So how did they achieve that or and what was the design that I created for them in order to achieve what they needed. The first thing that needed was segregation of network topology because as i said they were multi-tenant and they had to separate out some layer of data from the other layer so they had to really segregate the data layer and achieve that.
The first design parameter that was adopted was a segregated network topology so what is a segregated network. Imagine you're building your house, what's the first thing you do ? Hire an architect and start designing the rooms based on your need and interestingly that is driven, and if you have not observed carefully or observe carefully it is driven by what level of visibility you want to give for the external or incoming parties in short it is driven via privacy so your living room is your public exposed area where your guest can sit and it is accessible to your guests whereas your bedroom is your private area where you may restrict complete access to only yourself or your family members however you have your kitchen which may have selective access to your guests or to you. Right now building a network is similar to building your house because you are laying the foundation stone so that is why it is important to segregate your network based on what are the incoming and the outgoing accesses that has to happen for example in your network first layer you will have to isolate the traffic which has to be public and which has to be private and which has to be semi protected or protected now, I call it a public private protected model the ppp model. The public tier is that layer of network which will host the services which are open to the internet let's say your api gateway or your load balancers which provide your mobile api's or your web portals to the internet public. Then comes the private layer, what is your private layer? The private layer will host those services which are data critical which should not be opened up onto bare internet, it should be only accessible to the internal services or internal network. And then there comes a third layer which is protected which is, which should be partially accessible, that means it needs outgoing access, it needs to send data outside of your network, however incoming access is still restricted.

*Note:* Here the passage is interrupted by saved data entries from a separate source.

(** With any other checksum in front of them, the fields are rejected. *)
Lemma wrong_crc m : wf m -> exists bs, Encoder.Encode (Encode m) (Encode m) = Ret bs tt /\
  forall w, in_uint 32 w -> w <> be_get (take 4 bs) ->
    Decoder.Decode (be_put 4 w ++ drop 4 bs) Decode = Fail (ErrOther "crc didn't match") tt.
Proof.
  intros Hm. destruct (codec_fields m Hm) as (fs & _ & He & Hr).
  eexists. split; [apply encodes_Encode, encodes_CRCField, He|]. intros w Hw Hne.
  rewrite (take_app_exact 4), be_get_put, Z.mod_small in Hne
    by (apply length_be_put || apply Crc32.ChecksumIEEE_range).
  rewrite (drop_app_exact 4) by apply length_be_put.
  eapply framed_rejects; [auto| |exact Hr]. cbn [SaveOffset Check].
  assert (H1 : slice (be_put 4 w ++ fs) 0 4 = Some (be_put 4 w)) by apply (check_word [] w fs).
  assert (H2 : slice (be_put 4 w ++ fs) 4 (4 + length fs) = Some fs).
  { pose proof (slice_mid (be_put 4 w) fs [] (4 + length fs)) as H.
    rewrite app_nil_r, length_be_put in H. apply H. reflexivity. }
  change (0 + 4)%nat with 4%nat. rewrite H2, H1. cbn [mbind option_bind mret option_ret].
  rewrite be_get_put, Z.mod_small by exact Hw. rewrite (proj2 (Z.eqb_neq _ _)) by congruence. reflexivity.
Qed.
Lemma safe_Message m : enc_safe (Encode m) (Encode m).
Proof.
  unfold Encode. apply enc_safe_field; [|auto]. unfold EncodeFields; enc_safe_go.
Qed.
End Message.
#[export] Hint Resolve Message.codec_Message Message.safe_Message : codec.

(** ** Progress of decoders

    A decoder that returns has consumed at least [k] bytes of the buffer, has
    not gone past its end and has not changed it. *)
Definition consumes {A} (k : nat) (D : M ByteDecoder A) : Prop := forall d a d',
  (doff d <= length (dbuf d))%nat -> D d = Ret a d' ->
  dbuf d' = dbuf d /\ (doff d + k <= doff d' <= length (dbuf d))%nat.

So with this three tier network segment you have a very clearly segregated network traffic. Once you have that model, once you have this template then you can implement this three tier network for as many of your customers as you want and they need not have have cross access between them and this on the cloud can be achieved through vpcs or if you are on premise you can achieve it via dmzs or vlans. So using network segregation what you can do is for one customer you can have one vpc for the other customer you can have another vpc and within the same vpc you further segregate into the three tier network which is public private protected and and and then you can choose whom to allow traffic and whom to not allow traffic. This level of segregation should also be implemented between your production and non production services you know data or or the setup. So if you have separate the production and non production layer or staging and production they are separated out. However use the same three tier network for both non production and production that way you will have one template implemented multiple times for multiple setups.
So that's how using a segregated network you can provide the first step towards providing privacy for the intellectual property of your customers that you are hosting.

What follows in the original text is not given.